Urner Landräte sollen Lohnerhöhung erhalten

KANTONSPARLAMENT ⋅ Die 64 Urner Kantonsparlamentarier sollen nicht länger weniger verdienen als Ratskollegen in anderen Zentralschweizer Kantonen. Der Regierungsrat stellt sich hinter eine Motion, die für die Parlamentarier neu ein Fixum und höhere Sitzungsgelder verlangt.

Seit 2004 erhalten die Urner Landräte für ganztägige Sitzungen 160 Franken, für halbtägige Sessionen 105 Franken.

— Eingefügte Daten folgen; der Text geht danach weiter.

Lemma wait_inactive_keeps_flag (fuel : nat) : keeps_flag flag (wait_inactive fuel).
Proof.
  induction fuel as [|fuel IH]; cbn [wait_inactive]; [keeps O|].
  apply keeps_flag_bind; [apply get_bezi_state_keeps_flag|intros state].
  destruct (ActivityState_eqb INACTIVE state); [keeps O|].
  apply keeps_flag_bind; [apply close_dialogs_keeps_flag|intros _].
  apply keeps_flag_bind; [apply sleep_keeps_flag|intros _]. exact IH.
Qed.

Lemma send_prompt_keeps_flag fuel message : keeps_flag flag (send_prompt fuel message).
Proof.
  unfold send_prompt, raise.
  destruct (prompt_falsy message); [keeps O|].
  apply keeps_flag_bind; [apply wait_inactive_keeps_flag|intros _].
  apply keeps_flag_bind; [apply close_dialogs_keeps_flag|intros _].
  apply keeps_flag_bind.
  { apply keeps_flag_try_except; [|intros e; unfold print_err; keeps O].
    apply keeps_flag_bind; [apply find_windows_keeps_flag|intros _].
    apply keeps_flag_bind; [keeps O|intros _].
    apply keeps_flag_bind; [keeps O|intros edits].
    apply keeps_flag_bind; [unfold last_item, raise; keeps O|intros box].
    apply keeps_flag_bind; [keeps O|intros _].
    apply keeps_flag_bind; [keeps O|intros _].
    apply keeps_flag_bind; [apply sleep_keeps_flag|intros _].
    apply keeps_flag_bind; [keeps O|intros _].
    apply keeps_flag_bind; [keeps O|intros _].
    apply keeps_flag_bind; [apply sleep_keeps_flag|intros _].
    keeps O. }
  intros sent. destruct (negb sent); [keeps O|].
  apply keeps_flag_bind; [apply find_windows_keeps_flag|intros _].
  apply keeps_flag_bind; [apply wait_inactive_keeps_flag|intros _].
  apply keeps_flag_bind; [apply close_dialogs_keeps_flag|intros _].
  apply keeps_flag_bind; [apply find_windows_keeps_flag|intros _].
  keeps O.
Qed.

Lemma new_thread_keeps_flag : keeps_flag flag new_thread.
Proof.
  unfold new_thread.
  apply keeps_flag_bind; [keeps O|intros _].
  apply keeps_flag_bind; [keeps O|intros _].
  apply keeps_flag_bind; [keeps O|intros _].
  apply keeps_flag_bind; [keeps O|intros _].
  apply keeps_flag_bind; [apply sleep_keeps_flag|intros _].
  apply keeps_flag_bind; [apply find_windows_keeps_flag|intros _].
  apply close_dialogs_keeps_flag.
Qed.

In den übrigen Zentralschweizer Kantonen sind die Ansätze rund doppelt so hoch.

2006 hatte das Urner Stimmvolk in einem Referendum eine Revision der Nebenamtsverordnung und damit höhere Entschädigungen mit 67,5 Prozent Nein-Stimmen abgelehnt. Auf die nächste Legislatur ab 2016 hin wird nun erneut über eine Erhöhung diskutiert.

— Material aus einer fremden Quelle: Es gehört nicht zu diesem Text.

(** C1. [add_to_chain] writes the payload to the file it names, makes
    the head a link to that file whose previous link is the old head,
    leaves the pickled head in the store file and returns the name of
    the payload file; after [add_to_chain(p1)] and [add_to_chain(p2)]
    the previous link of the head is the link made for [p1]. *)
Theorem add_to_chain_links (st : State) (p1 p2 : LocalFileData) :
  let w := world st in
  let name1 := payload_name (self st) p1 (clock w (ticks w)) in
  let name2 := payload_name (self st) p2 (clock w (S (S (ticks w)))) in
  dir_ready w (payload_prefix (self st) p1) ->
  dir_ready w (payload_prefix (self st) p2) ->
  name1 ∉ denied w ->
  name2 ∉ denied w ->
  chain_file (self st) ∉ denied w ->
  exists st1 st2 link1 link2,
    add_to_chain p1 st = (Return name1, st1)
    /\ appended st p1 name1 st1 link1
    /\ add_to_chain p2 st1 = (Return name2, st2)
    /\ appended st1 p2 name2 st2 link2
    /\ last_link link2 = Some link1.
Proof.
  intros w name1 name2 Hdir1 Hdir2 Hname1 Hname2 Hstore.
  destruct (add_to_chain_appended st p1 Hdir1 Hname1 Hstore)
    as (st1 & link1 & Hrun1 & Happ1 & Hden & Hclock & Hticks & Hready).
  pose proof Happ1 as (Hhead1 & _ & _ & _ & _ & Hcf & Hpath).
  assert (Hprefix : payload_prefix (self st1) p2 =
                    payload_prefix (self st) p2)
    by (unfold payload_prefix; rewrite Hpath; reflexivity).
  assert (Hname : payload_name (self st1) p2
                    (clock (world st1) (ticks (world st1))) = name2)
    by (unfold payload_name, name2; rewrite Hprefix, Hclock, Hticks;
        reflexivity).
  destruct (add_to_chain_appended st1 p2) as (st2 & link2 & Hrun2 & Happ2 & _).
  - rewrite Hprefix. apply Hready, Hdir2.
  - rewrite Hname, Hden. exact Hname2.
  - rewrite Hcf, Hden. exact Hstore.
  - rewrite Hname in Hrun2, Happ2.
    exists st1, st2, link1, link2.
    repeat (split; [assumption |]).
    destruct Happ2 as (_ & _ & Hlast & _). rewrite Hlast. exact Hhead1.
Qed.

End Storage.

(** Two appends on a fresh store. *)
Lemma add_to_chain_links_witness :
  let st :=
    {| DiskStorage.world := Scenario.fresh_world;
       DiskStorage.self := Scenario.storage |} in
  exists st1 st2 link1 link2,
    DiskStorage.add_to_chain Scenario.meter_down st =
      (Return "/data/consumption/2018-03-09-14:05:00.json", st1)
    /\ appended st Scenario.meter_down
         "/data/consumption/2018-03-09-14:05:00.json" st1 link1
    /\ DiskStorage.add_to_chain Scenario.produced_17 st1 =
         (Return "/data/production/2018-03-09-14:05:02.json", st2)
    /\ appended st1 Scenario.produced_17
         "/data/production/2018-03-09-14:05:02.json" st2 link2
    /\ last_link link2 = Some link1.
Proof.
  intros st.
  exact (add_to_chain_links st Scenario.meter_down Scenario.produced_17
           (or_intror (not_elem_of_empty _)) (or_intror (not_elem_of_empty _))
           (not_elem_of_empty _) (not_elem_of_empty _) (not_elem_of_empty _)).
Defined.

(** ** The hash address *)

Lemma sha1_digest_length (msg : list byte) : length (SHA1.hash msg) = 20%nat.
Proof.
  unfold SHA1.hash.
  destruct (fold_left SHA1.compress _ SHA1.init) as [[[[h0 h1] h2] h3] h4].
  reflexivity.
Qed.

(** A fresh hasher fed once gives the SHA-1 of what it was fed. *)
Lemma hashlib_fresh_digest (b : list byte) :
  hashlib.digest (hashlib.update hashlib.sha1 b) = SHA1.hash b.
Proof. reflexivity. Qed.

(** The test vectors of FIPS 180 for [abc] and for the empty message. *)
Example sha1_abc :
  map SHA1.Z_of_byte (SHA1.hash (list_byte_of_string "abc")) =
  [0xa9; 0x99; 0x3e; 0x36; 0x47; 0x06; 0x81; 0x6a; 0xba; 0x3e;
   0x25; 0x71; 0x78; 0x50; 0xc2; 0x6c; 0x9c; 0xd0; 0xd8; 0x9d].
Proof. vm_compute. reflexivity. Qed.

Example sha1_empty :
  map SHA1.Z_of_byte (SHA1.hash []) =
  [0xda; 0x39; 0xa3; 0xee; 0x5e; 0x6b; 0x4b; 0x0d; 0x32; 0x55;
   0xbf; 0xef; 0x95; 0x60; 0x18; 0x90; 0xaf; 0xd8; 0x07; 0x09].
Proof. vm_compute. reflexivity. Qed.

Die in Uri geltenden Entschädigungen seien im Vergleich zu den umliegenden Kantonen nach wie vor bescheiden, schreibt der Regierungsrat in seiner am Donnerstag veröffentlichen Antwort auf eine Motion von Marlies Rieder (CVP).

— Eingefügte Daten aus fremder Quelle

(** X17.  The messages of one interval: events of its list, from its cursor on
    and in the list's order, then [playback_complete] once, exactly when
    the interval has ended; nothing after that. *)
Theorem playback_message_shape n h ws c :
  intervals ws !! h = Some c →
  ∃ k,
    (is_Some (intervals (ticks n h ws) !! h)
     ∧ sent (ticks n h ws)
       = sent ws ++ (event <$> take k (drop (eventIndex c) (cl_events c))))
    ∨ (intervals (ticks n h ws) !! h = None
       ∧ sent (ticks n h ws)
         = sent ws ++ (event <$> take k (drop (eventIndex c) (cl_events c)))
                   ++ [playback_complete]).
Proof.
  revert ws c. induction n as [|n IH]; intros ws c Hc.
  - exists 0%nat. left. cbn [ticks take fmap list_fmap].
    split; [by rewrite Hc|]. by rewrite app_nil_r.
  - rewrite ticks_S.
    pose proof (PlaybackFacts.due_prefix
                  (drop (eventIndex c) (cl_events c)) (currentTime c))
      as Hout.
    destruct (tick_messages h ws c Hc)
      as [[Hgone Hsent]|(c' & Hc' & Hi & He & Hsent)].
    + eexists. right. rewrite PlaybackFacts.ticks_cleared by done.
      split; [done|]. rewrite Hsent. by rewrite Hout at 1.
    + destruct (IH (tick h ws) c' Hc') as [k Hk].
      rewrite Hi, He, Hsent in Hk.
      exists (length (due (drop (eventIndex c) (cl_events c))
                          (currentTime c)) + k)%nat.
      rewrite <- take_take_drop, drop_drop, <- Hout, fmap_app.
      destruct Hk as [[Hstill Hk]|[Hend Hk]]; [left|right];
        (split; [done|]); rewrite Hk; by rewrite <- !app_assoc.
Qed.

Lemma playback_message_shape_witness :
  ∃ k,
    (is_Some (intervals (ticks 2 0 short_playing) !! 0%nat)
     ∧ sent (ticks 2 0 short_playing)
       = [] ++ (event <$> take k (drop 0 (getEventsInRange short_session 1
                                                            1000 1150))))
    ∨ (intervals (ticks 2 0 short_playing) !! 0%nat = None
       ∧ sent (ticks 2 0 short_playing)
         = [] ++ (event <$> take k (drop 0 (getEventsInRange short_session 1
                                                              1000 1150)))
              ++ [playback_complete]).
Proof.
  apply (playback_message_shape 2 0 short_playing
           {| cl_events := getEventsInRange short_session 1 1000 1150;
              cl_endTime := 1150; cl_speed := 1; currentTime := inject_Z 1000;
              eventIndex := 0 |}).
  reflexivity.
Defined.








End PlayRunFacts.

(** ** Seek, repeated play and the session played *)

Module ControlFacts.
Import JS DatabaseWrapper PlaybackServer History Scenario Notions SqlFacts.

Lemma handles_fresh_connect : handles_fresh connect.
Proof. intros h [c Hc]. simpl in Hc. by rewrite lookup_empty in Hc. Qed.

Lemma handles_fresh_handlePlay db now ws startTime speed :
  handles_fresh ws → handles_fresh (handlePlay db now ws startTime speed).
Proof.
  intros Hws h. unfold handlePlay.
  destruct (latest_session db); [|apply Hws]. simpl.
  destruct (decide (h = next_handle ws)) as [->|Hne]; [lia|].
  rewrite lookup_insert_ne by done. intros Hh%Hws. lia.
Qed.

Lemma handles_fresh_handlePause ws :
  handles_fresh ws → handles_fresh (handlePause ws).
Proof.
  intros Hws h. unfold handlePause.
  destruct (playInterval ws) as [h'|]; [|apply Hws]. simpl.
  destruct (decide (h' = h)) as [->|Hne].
  - rewrite lookup_delete_eq. by intros [? ?].
  - rewrite lookup_delete_ne by done. apply Hws.
Qed.

Lemma handles_fresh_tick h ws : handles_fresh ws → handles_fresh (tick h ws).
Proof.
  intros Hws h'. unfold tick.
  destruct (intervals ws !! h) as [c|] eqn:Hc; [|apply Hws].
  assert (h < next_handle ws)%nat as Hh by (apply Hws; by rewrite Hc).
  destruct (negb _ || _); simpl.
  - destruct (decide (h = h')) as [->|Hne];
      [rewrite lookup_delete_eq; by intros [? ?]|].
    rewrite lookup_delete_ne by done.
    destruct (decide (h = h')) as [->|Hne']; [done|].
    rewrite lookup_insert_ne by done. apply Hws.
  - destruct (decide (h = h')) as [->|Hne]; [done|].
    rewrite lookup_insert_ne by done. apply Hws.
Qed.

(** X19.  A second play does not stop the first.  When an interval is running
    and [handlePlay] is called again, the running interval stays
    scheduled with its cursor; a following [handlePause] cancels only the
    newer interval and forgets the handle, so no later pause reaches the
    older one. *)
Theorem second_play_orphans_first db now ws h c startTime speed session :
  handles_fresh ws →
  intervals ws !! h = Some c →
  latest_session db = Some session →
  let paused := handlePause (handlePlay db now ws startTime speed) in
  intervals paused !! h = Some c
  ∧ playInterval paused = None
  ∧ handlePause paused = paused
  ∧ handles_fresh paused.
Proof.
  intros Hws Hc Hsession. cbv zeta.
  assert (h < next_handle ws)%nat as Hh by (apply Hws; by rewrite Hc).
  split_and!.
  - unfold handlePlay, handlePause. rewrite Hsession. simpl.
    rewrite lookup_delete_ne, lookup_insert_ne by lia. done.
  - unfold handlePlay, handlePause. by rewrite Hsession.
  - unfold handlePlay, handlePause. by rewrite Hsession.
  - by apply handles_fresh_handlePause, handles_fresh_handlePlay.
Qed.
Lemma merge_intelligence_lookup existing new key :
  merge_intelligence existing new !! key =
    if decide (key ∈ dom existing ∪ dom new)
    then Some (set_list (get_list existing key ++ get_list new key))
    else None.
Proof.
  unfold merge_intelligence; cbv zeta.
  generalize (dom existing ∪ dom new); intros X.
  set (v := set_list (get_list existing key ++ get_list new key)).
  assert (Hinv : (key ∈ X → set_fold (λ key merged,
      <[key := set_list (get_list existing key ++ get_list new key)]> merged)
      (∅ : intel_dict) X !! key = Some v) ∧
    (key ∉ X → set_fold (λ key merged,
      <[key := set_list (get_list existing key ++ get_list new key)]> merged)
      (∅ : intel_dict) X !! key = None)).
  { apply (set_fold_ind_L (λ (m : intel_dict) (Y : gset string),
      (key ∈ Y → m !! key = Some v) ∧ (key ∉ Y → m !! key = None))).
    - split; [set_solver | intros _; apply lookup_empty].
    - intros x Y m Hx [IH1 IH2]. destruct (decide (x = key)) as [->|Hne].
      + rewrite lookup_insert_eq. split; [done | set_solver].
      + rewrite lookup_insert_ne by done. split; intros Hkey.
        * apply IH1. apply elem_of_union in Hkey as [Hkey|Hkey]; [|done].
          apply elem_of_singleton in Hkey. congruence.
        * apply IH2. intros HY. apply Hkey, elem_of_union. by right. }
  destruct Hinv as [H1 H2]. destruct (decide (key ∈ X)); auto.
Qed.

Lemma merge_intelligence_dom existing new :
  dom (merge_intelligence existing new) = dom existing ∪ dom new.
Proof.
  apply set_eq; intros key. rewrite elem_of_dom, merge_intelligence_lookup.
  destruct (decide (key ∈ dom existing ∪ dom new)) as [Hin|Hout].
  - split; [done | intros _; by eexists].
  - split; [by intros [? ?] | done].
Qed.

Lemma get_list_absent (d : intel_dict) key : key ∉ dom d → get_list d key = [].
Proof. intros Hk. unfold get_list. by rewrite (not_elem_of_dom_1 d key Hk). Qed.

Lemma category_set_merge existing new key :
  category_set (merge_intelligence existing new) key =
    category_set existing key ∪ category_set new key.
Proof.
  unfold category_set at 1, get_list at 1.
  rewrite merge_intelligence_lookup.
  destruct (decide (key ∈ dom existing ∪ dom new)) as [Hin|Hout]; simpl.
  - apply set_eq; intros x. unfold category_set.
    rewrite elem_of_union, !elem_of_list_to_set, set_list_elem, elem_of_app.
    done.
  - unfold category_set.
    rewrite !get_list_absent by set_solver. set_solver.
Qed.

Lemma category_set_empty_intelligence keys key :
  category_set (empty_intelligence keys) key = ∅.
Proof.
  unfold category_set, get_list, empty_intelligence.
  rewrite lookup_gset_to_gmap. by destruct (decide (key ∈ keys)); simplify_option_eq.
Qed.

(** C5. Seen category by category as sets of strings, the merge is the
    union: it is commutative, associative and idempotent, and merging
    with an empty intelligence changes nothing. *)
Theorem merge_intelligence_set_laws (A B C : intel_dict)
    (keys : gset string) (key : string) :
  category_set (merge_intelligence A B) key
    = category_set (merge_intelligence B A) key
  ∧ category_set (merge_intelligence (merge_intelligence A B) C) key
    = category_set (merge_intelligence A (merge_intelligence B C)) key
  ∧ category_set (merge_intelligence A A) key = category_set A key
  ∧ category_set (merge_intelligence A (empty_intelligence keys)) key
    = category_set A key.
Proof.
  rewrite !category_set_merge, category_set_empty_intelligence.
  repeat split.
  - apply (comm_L (∪)).
  - symmetry. apply (assoc_L (∪)).
  - apply (idemp_L (∪)).
  - apply (right_id_L ∅ (∪)).
Qed.
(** * A shallow embedding of the vespacli installer and downloader scripts

    The repository ships several revisions of one installer
    ([vespa_client/cli/installer.py], [vespa/cli/installer.py]), a batch
    downloader ([utils/download_binaries.py]), a version check script
    ([utils/check_latest_version.py]) and the console entry point
    ([vespacli/__init__.py]).  Every Python function used below is
    translated into a program of a small state-and-exception monad whose
    state is the part of the outside world the scripts touch: the file
    system, the environment, the log and a trace of the effects (HTTP
    requests, file removals, copies, subprocesses).  The answers of the
    outside world (HTTP responses, archive decoding, subprocess exit
    codes, the host platform) are fixed by a [World] record carried in the
    state. *)

From stdpp Require Import base gmap strings list pretty.
From Stdlib Require Import String Ascii.
Open Scope string_scope.

(* ------------------------------------------------------------------ *)
(** ** Python string operations *)

(** [str.lower] on ASCII text. *)
Definition lower_ascii (c : ascii) : ascii :=
  let n := nat_of_ascii c in
  if (65 <=? n)%nat && (n <=? 90)%nat then ascii_of_nat (n + 32) else c.

Fixpoint lower (s : string) : string :=
  match s with
  | EmptyString => EmptyString
  | String c t => String (lower_ascii c) (lower t)
  end.

(** [needle in hay] for two strings: [needle] is a substring of [hay]. *)
Fixpoint str_contains (needle hay : string) : bool :=
  String.prefix needle hay ||
  match hay with
  | EmptyString => false
  | String _ t => str_contains needle t
  end.

(** [s.endswith(suffix)]. *)
Definition endswith (s suffix : string) : bool :=
  String.eqb (substring (String.length s - String.length suffix)
                        (String.length suffix) s) suffix
  && (String.length suffix <=? String.length s)%nat.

Die Suche nach möglichen Kandidaten werde durch die aktuellen Entschädigungsansätze eher benachteiligt, hält der Regierungsrat fest. Mit einer Erhöhung der Ansätze sollten Rahmenbedingungen geschaffen werden, die es allen ermögliche, ein Landratsmandat zu übernehmen. Daneben ist der Regierungsrat bereit, die Höhe der Entschädigungen weiterer Behörden- und Kommissionsmitglieder im Nebenamt zu prüfen.